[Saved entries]
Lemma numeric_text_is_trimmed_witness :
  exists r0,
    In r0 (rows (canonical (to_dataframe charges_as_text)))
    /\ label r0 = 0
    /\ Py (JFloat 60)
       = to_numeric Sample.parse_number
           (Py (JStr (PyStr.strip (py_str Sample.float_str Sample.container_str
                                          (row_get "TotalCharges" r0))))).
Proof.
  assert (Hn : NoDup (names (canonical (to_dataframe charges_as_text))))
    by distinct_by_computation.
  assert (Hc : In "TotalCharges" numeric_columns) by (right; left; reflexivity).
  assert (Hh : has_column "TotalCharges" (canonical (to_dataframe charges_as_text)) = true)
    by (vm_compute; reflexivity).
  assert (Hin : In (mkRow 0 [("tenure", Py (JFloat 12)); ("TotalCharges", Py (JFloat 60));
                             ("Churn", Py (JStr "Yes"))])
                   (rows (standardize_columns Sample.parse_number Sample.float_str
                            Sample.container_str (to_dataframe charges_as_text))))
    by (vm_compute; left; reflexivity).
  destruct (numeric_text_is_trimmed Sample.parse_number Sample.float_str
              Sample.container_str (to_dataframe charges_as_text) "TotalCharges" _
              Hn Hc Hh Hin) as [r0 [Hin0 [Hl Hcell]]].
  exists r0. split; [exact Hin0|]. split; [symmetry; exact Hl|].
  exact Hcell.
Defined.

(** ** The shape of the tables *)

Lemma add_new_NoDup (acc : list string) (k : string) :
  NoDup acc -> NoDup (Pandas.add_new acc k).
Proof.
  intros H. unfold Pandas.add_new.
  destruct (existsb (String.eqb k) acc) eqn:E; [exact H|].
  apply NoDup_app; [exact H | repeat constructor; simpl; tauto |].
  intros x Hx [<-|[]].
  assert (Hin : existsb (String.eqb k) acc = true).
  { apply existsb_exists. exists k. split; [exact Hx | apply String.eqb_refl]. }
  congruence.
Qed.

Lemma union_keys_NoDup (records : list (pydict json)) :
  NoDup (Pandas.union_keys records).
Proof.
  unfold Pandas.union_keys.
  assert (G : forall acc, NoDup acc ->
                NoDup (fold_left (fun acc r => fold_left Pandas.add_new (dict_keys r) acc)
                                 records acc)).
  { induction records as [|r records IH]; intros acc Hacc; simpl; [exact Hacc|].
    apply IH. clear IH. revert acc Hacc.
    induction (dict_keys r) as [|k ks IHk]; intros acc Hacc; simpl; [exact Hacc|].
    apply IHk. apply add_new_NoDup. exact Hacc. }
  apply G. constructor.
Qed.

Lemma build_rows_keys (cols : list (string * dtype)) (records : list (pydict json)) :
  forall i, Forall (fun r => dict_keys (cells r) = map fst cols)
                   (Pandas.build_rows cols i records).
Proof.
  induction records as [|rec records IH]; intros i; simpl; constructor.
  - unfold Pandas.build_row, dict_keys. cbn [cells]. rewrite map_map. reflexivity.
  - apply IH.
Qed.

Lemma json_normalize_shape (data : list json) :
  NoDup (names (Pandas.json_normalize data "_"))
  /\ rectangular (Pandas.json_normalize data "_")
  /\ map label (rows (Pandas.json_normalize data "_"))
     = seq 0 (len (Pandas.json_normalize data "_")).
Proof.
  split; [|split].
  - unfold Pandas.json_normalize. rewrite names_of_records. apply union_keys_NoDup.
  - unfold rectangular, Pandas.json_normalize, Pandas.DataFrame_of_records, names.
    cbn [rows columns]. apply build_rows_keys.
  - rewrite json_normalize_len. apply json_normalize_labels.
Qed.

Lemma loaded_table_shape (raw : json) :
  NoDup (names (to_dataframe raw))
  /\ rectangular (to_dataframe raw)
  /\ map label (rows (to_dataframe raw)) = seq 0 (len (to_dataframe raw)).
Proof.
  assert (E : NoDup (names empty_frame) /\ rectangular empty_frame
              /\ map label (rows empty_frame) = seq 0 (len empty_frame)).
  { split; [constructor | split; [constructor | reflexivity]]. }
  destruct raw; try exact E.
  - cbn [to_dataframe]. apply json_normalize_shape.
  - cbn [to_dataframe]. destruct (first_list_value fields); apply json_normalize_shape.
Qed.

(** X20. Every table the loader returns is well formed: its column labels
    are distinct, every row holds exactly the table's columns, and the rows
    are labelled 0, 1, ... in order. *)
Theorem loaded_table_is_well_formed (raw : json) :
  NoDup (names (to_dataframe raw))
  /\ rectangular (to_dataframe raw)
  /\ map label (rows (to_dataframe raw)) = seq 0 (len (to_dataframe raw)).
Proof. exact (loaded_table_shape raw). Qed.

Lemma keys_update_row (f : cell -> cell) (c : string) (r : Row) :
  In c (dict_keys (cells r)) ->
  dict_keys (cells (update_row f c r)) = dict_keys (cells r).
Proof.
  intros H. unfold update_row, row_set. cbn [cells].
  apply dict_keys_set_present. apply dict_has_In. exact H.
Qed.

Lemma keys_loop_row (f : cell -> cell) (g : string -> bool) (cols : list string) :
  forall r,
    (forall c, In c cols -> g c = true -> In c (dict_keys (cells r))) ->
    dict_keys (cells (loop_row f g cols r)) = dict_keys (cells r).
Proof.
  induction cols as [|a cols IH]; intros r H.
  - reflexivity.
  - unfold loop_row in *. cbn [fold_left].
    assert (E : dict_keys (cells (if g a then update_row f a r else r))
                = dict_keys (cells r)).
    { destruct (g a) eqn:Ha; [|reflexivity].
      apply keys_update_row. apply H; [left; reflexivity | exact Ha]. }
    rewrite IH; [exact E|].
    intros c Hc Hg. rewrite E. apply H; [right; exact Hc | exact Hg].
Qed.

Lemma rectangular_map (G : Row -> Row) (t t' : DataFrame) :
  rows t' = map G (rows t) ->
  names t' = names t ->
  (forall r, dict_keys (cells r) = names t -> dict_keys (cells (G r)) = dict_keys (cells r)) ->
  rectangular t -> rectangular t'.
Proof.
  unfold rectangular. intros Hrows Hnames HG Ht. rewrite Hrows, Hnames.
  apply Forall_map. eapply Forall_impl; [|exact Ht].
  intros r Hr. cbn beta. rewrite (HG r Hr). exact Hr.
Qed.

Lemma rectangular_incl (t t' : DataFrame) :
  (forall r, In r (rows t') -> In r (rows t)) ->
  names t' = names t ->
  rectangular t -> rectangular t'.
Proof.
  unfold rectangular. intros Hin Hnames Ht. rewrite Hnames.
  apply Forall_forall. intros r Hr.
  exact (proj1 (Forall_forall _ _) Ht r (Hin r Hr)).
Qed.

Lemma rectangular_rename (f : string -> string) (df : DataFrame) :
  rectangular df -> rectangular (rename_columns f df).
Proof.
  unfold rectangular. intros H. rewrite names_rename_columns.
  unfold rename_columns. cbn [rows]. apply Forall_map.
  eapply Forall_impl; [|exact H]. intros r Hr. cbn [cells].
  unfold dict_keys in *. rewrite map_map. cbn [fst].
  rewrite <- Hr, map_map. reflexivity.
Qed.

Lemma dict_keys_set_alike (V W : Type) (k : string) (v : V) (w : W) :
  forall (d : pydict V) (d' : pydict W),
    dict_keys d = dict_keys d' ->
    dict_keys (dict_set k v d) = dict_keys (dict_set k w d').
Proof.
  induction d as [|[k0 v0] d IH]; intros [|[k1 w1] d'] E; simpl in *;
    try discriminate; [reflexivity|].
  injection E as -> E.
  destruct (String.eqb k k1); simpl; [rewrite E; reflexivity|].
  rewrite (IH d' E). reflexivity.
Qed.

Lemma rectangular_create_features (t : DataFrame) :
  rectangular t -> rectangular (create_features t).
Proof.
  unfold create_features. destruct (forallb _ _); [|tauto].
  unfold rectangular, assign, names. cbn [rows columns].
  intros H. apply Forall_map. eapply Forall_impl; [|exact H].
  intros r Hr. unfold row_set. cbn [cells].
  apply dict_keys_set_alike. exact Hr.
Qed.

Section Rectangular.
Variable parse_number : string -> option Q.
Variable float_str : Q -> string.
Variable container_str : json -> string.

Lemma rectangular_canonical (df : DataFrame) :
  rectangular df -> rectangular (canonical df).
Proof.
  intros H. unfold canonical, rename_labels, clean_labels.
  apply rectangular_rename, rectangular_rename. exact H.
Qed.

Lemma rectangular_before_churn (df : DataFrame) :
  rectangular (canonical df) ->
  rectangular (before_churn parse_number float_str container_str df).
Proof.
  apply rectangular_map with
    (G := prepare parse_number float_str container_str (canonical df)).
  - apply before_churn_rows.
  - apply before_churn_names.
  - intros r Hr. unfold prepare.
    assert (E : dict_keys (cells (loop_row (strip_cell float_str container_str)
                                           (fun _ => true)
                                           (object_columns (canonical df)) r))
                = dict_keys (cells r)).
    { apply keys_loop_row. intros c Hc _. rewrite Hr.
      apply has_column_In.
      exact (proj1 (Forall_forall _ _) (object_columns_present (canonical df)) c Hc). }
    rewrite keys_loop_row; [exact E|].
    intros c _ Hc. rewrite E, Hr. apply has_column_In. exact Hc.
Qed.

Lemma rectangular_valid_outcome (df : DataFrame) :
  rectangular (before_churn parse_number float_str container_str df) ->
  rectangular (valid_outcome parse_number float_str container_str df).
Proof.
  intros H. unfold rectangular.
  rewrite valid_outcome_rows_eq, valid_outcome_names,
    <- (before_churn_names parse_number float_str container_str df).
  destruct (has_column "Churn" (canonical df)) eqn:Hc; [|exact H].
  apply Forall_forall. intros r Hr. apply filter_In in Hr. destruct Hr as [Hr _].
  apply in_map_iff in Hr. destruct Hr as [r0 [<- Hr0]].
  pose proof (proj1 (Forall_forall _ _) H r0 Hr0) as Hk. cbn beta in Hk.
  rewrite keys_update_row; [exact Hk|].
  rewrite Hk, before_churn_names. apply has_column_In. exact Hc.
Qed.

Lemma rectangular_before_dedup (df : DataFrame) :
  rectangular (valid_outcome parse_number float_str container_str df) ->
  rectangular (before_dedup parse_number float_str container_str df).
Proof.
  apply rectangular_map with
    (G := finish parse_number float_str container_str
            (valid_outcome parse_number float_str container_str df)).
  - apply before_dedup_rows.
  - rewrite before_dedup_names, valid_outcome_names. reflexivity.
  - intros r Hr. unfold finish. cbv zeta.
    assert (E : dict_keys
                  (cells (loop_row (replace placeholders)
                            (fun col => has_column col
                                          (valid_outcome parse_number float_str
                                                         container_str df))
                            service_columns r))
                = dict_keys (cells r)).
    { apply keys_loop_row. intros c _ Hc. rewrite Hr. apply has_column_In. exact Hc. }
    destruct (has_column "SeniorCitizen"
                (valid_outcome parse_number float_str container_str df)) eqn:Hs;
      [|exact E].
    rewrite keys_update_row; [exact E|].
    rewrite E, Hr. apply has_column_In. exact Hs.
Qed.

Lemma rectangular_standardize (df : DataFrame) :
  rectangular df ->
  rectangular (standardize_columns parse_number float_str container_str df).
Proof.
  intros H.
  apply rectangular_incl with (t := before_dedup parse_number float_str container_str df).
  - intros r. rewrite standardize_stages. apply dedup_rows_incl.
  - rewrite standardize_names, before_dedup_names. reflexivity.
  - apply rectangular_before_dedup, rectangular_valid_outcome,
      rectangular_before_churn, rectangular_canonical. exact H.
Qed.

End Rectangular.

__Work to be completed__
Copy out all lines from the records where the word "induction" appears.

__Solution for this problem__
  { induction records as [|r records IH]; intros acc Hacc; simpl; [exact Hacc|].
    induction (dict_keys r) as [|k ks IHk]; intros acc Hacc; simpl; [exact Hacc|].
  induction records as [|rec records IH]; intros i; simpl; constructor.
  induction cols as [|a cols IH]; intros r H.
  induction d as [|[k0 v0] d IH]; intros [|[k1 w1] d'] E; simpl in *;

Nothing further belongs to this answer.